DATASET CONTENT |
--- START ---
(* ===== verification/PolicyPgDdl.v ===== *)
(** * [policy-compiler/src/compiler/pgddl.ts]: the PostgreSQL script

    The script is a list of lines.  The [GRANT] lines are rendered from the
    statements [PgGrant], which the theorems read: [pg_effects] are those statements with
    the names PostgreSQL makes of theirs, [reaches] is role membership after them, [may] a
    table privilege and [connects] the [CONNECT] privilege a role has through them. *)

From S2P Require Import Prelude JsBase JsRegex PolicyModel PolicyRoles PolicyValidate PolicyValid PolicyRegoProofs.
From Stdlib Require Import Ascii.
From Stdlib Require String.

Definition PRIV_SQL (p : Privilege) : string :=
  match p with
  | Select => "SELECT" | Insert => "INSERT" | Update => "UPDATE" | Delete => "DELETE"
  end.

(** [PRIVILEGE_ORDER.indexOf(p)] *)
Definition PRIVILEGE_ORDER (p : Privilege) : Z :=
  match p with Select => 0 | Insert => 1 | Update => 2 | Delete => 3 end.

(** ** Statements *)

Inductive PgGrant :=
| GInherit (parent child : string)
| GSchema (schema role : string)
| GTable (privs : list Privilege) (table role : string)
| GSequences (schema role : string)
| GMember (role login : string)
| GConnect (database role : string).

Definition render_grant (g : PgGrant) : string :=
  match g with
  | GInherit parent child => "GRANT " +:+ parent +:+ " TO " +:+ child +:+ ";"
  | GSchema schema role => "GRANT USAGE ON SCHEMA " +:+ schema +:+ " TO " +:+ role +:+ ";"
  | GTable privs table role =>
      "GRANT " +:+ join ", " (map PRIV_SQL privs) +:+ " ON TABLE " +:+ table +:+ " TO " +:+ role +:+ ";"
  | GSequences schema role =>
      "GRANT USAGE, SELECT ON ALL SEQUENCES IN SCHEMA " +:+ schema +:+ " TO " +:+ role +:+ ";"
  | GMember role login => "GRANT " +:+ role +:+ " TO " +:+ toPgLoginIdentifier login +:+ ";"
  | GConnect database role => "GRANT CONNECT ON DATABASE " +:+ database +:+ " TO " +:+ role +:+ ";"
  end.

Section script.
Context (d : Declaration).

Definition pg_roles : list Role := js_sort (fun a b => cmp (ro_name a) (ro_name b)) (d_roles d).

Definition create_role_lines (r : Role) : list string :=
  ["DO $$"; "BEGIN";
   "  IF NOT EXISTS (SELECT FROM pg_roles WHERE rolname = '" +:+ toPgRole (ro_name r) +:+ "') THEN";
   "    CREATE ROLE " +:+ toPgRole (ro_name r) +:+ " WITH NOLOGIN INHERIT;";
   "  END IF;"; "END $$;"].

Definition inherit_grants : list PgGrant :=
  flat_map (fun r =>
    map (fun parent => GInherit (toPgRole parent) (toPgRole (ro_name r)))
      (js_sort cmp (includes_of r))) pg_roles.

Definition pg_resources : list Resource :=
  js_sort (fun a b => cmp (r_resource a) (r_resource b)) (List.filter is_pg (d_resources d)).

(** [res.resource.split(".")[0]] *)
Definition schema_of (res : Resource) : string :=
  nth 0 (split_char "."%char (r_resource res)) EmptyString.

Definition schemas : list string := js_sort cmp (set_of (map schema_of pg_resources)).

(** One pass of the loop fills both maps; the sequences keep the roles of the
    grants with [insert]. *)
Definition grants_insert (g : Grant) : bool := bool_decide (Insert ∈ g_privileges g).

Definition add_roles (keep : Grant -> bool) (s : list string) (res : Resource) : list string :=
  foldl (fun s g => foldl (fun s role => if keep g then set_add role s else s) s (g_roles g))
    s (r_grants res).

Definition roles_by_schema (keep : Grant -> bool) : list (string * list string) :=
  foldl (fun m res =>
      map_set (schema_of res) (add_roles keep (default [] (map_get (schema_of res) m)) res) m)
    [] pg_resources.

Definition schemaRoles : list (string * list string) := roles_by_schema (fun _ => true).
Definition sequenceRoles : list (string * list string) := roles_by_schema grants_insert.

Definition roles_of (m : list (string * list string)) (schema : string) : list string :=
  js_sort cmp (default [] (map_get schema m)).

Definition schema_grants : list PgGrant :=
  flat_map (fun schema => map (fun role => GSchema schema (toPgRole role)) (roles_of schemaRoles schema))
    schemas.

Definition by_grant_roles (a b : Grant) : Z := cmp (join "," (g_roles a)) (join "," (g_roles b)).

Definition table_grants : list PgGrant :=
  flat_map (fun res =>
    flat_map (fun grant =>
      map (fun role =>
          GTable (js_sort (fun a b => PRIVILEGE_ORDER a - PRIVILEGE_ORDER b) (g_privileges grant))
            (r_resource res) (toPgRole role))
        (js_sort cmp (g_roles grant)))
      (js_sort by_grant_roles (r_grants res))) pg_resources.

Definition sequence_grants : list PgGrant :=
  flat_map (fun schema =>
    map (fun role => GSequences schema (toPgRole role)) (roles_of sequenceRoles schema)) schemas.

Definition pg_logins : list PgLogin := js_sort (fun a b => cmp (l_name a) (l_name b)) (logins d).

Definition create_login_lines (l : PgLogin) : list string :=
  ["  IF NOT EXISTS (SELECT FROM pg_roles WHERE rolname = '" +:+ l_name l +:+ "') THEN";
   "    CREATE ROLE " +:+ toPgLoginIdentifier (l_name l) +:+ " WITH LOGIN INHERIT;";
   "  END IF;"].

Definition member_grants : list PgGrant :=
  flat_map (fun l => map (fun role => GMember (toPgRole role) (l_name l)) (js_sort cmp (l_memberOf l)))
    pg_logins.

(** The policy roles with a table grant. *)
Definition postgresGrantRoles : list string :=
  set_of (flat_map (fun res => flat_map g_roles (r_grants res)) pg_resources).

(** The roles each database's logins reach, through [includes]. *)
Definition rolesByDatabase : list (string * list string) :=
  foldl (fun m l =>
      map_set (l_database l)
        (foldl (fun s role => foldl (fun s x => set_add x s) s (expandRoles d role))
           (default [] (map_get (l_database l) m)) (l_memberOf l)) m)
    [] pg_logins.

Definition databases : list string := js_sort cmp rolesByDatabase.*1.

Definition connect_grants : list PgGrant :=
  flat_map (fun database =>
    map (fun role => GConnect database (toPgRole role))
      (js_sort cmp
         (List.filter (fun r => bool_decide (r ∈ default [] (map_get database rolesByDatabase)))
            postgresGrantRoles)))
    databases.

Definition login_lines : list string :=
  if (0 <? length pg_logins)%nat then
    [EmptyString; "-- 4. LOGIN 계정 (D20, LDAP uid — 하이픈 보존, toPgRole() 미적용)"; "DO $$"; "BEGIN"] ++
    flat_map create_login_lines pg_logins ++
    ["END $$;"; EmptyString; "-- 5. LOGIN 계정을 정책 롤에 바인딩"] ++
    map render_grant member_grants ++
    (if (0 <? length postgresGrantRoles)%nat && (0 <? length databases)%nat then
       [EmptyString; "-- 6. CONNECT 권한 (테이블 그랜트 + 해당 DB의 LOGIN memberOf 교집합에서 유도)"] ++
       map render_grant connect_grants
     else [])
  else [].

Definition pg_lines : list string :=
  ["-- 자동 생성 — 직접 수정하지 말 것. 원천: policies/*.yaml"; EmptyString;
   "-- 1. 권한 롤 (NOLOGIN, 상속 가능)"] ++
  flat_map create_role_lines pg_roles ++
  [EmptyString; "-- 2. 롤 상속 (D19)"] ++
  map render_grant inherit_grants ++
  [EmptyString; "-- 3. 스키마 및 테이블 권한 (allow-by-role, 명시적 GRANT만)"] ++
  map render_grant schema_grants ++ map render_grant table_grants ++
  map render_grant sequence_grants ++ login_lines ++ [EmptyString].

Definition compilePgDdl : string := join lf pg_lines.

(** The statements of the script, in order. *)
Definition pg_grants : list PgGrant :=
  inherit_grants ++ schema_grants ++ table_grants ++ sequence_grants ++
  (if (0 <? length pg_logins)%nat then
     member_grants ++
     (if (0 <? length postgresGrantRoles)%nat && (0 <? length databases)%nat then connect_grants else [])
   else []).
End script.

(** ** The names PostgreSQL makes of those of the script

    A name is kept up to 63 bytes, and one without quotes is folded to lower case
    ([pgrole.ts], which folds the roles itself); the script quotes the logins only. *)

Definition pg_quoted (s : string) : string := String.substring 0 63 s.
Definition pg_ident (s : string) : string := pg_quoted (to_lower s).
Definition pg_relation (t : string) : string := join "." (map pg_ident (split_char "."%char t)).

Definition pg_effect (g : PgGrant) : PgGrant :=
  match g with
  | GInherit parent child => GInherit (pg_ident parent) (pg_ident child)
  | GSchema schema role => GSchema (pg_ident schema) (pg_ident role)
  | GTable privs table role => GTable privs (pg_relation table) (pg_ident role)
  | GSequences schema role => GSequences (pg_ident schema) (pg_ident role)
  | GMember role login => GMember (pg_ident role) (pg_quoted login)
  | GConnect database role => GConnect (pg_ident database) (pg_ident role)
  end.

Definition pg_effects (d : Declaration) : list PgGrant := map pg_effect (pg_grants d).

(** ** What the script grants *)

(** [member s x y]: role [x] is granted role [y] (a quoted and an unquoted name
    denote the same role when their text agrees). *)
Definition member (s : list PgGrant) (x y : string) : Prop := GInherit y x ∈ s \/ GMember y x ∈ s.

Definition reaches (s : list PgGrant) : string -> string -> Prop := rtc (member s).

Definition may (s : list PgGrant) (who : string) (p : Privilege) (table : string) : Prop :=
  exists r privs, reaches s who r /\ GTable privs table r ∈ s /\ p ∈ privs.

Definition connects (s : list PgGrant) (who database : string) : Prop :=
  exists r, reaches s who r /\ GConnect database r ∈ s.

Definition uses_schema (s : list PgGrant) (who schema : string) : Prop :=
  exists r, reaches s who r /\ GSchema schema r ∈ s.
--- END ---
--- START ---
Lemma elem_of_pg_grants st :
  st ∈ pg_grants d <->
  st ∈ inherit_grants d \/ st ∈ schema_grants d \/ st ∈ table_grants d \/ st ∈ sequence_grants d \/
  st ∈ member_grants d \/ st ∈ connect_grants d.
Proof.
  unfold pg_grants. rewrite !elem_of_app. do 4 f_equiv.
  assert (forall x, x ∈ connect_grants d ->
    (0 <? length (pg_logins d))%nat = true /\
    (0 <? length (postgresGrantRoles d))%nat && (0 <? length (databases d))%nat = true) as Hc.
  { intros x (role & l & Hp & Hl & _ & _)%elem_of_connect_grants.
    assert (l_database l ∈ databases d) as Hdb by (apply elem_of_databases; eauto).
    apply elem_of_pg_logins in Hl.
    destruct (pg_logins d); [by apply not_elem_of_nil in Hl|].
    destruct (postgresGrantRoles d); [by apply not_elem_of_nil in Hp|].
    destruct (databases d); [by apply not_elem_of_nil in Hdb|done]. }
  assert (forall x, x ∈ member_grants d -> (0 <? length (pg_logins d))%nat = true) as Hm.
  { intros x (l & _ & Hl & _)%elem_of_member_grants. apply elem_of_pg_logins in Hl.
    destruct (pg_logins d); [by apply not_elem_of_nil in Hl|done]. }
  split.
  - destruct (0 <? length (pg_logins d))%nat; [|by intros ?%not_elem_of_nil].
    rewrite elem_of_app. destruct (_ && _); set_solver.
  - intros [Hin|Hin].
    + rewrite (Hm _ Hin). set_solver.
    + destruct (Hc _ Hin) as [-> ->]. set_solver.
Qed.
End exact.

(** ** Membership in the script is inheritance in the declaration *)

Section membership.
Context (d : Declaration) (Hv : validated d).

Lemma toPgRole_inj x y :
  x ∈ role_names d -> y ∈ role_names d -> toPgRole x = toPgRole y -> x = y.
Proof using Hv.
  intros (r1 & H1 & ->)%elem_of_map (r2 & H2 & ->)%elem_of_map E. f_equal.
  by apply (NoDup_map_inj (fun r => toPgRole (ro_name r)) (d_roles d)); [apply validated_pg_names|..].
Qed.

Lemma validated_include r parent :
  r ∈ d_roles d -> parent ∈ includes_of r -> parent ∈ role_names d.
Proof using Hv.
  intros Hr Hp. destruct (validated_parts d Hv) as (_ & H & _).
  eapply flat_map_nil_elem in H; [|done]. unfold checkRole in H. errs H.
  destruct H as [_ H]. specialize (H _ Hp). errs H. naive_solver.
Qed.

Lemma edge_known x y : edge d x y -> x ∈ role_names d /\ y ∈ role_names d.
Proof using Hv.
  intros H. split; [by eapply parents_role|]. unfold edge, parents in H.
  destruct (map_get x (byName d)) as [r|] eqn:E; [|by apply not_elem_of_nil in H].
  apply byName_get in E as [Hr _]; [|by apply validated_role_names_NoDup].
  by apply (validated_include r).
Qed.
--- END ---
PROBLEM DESCRIPTION |
Copy the lines that hold the word "Lemma". Take them from the records above.

YOUR RESPONSE |
Lemma elem_of_pg_grants st :
Lemma toPgRole_inj x y :
Lemma validated_include r parent :
Lemma edge_known x y : edge d x y -> x ∈ role_names d /\ y ∈ role_names d.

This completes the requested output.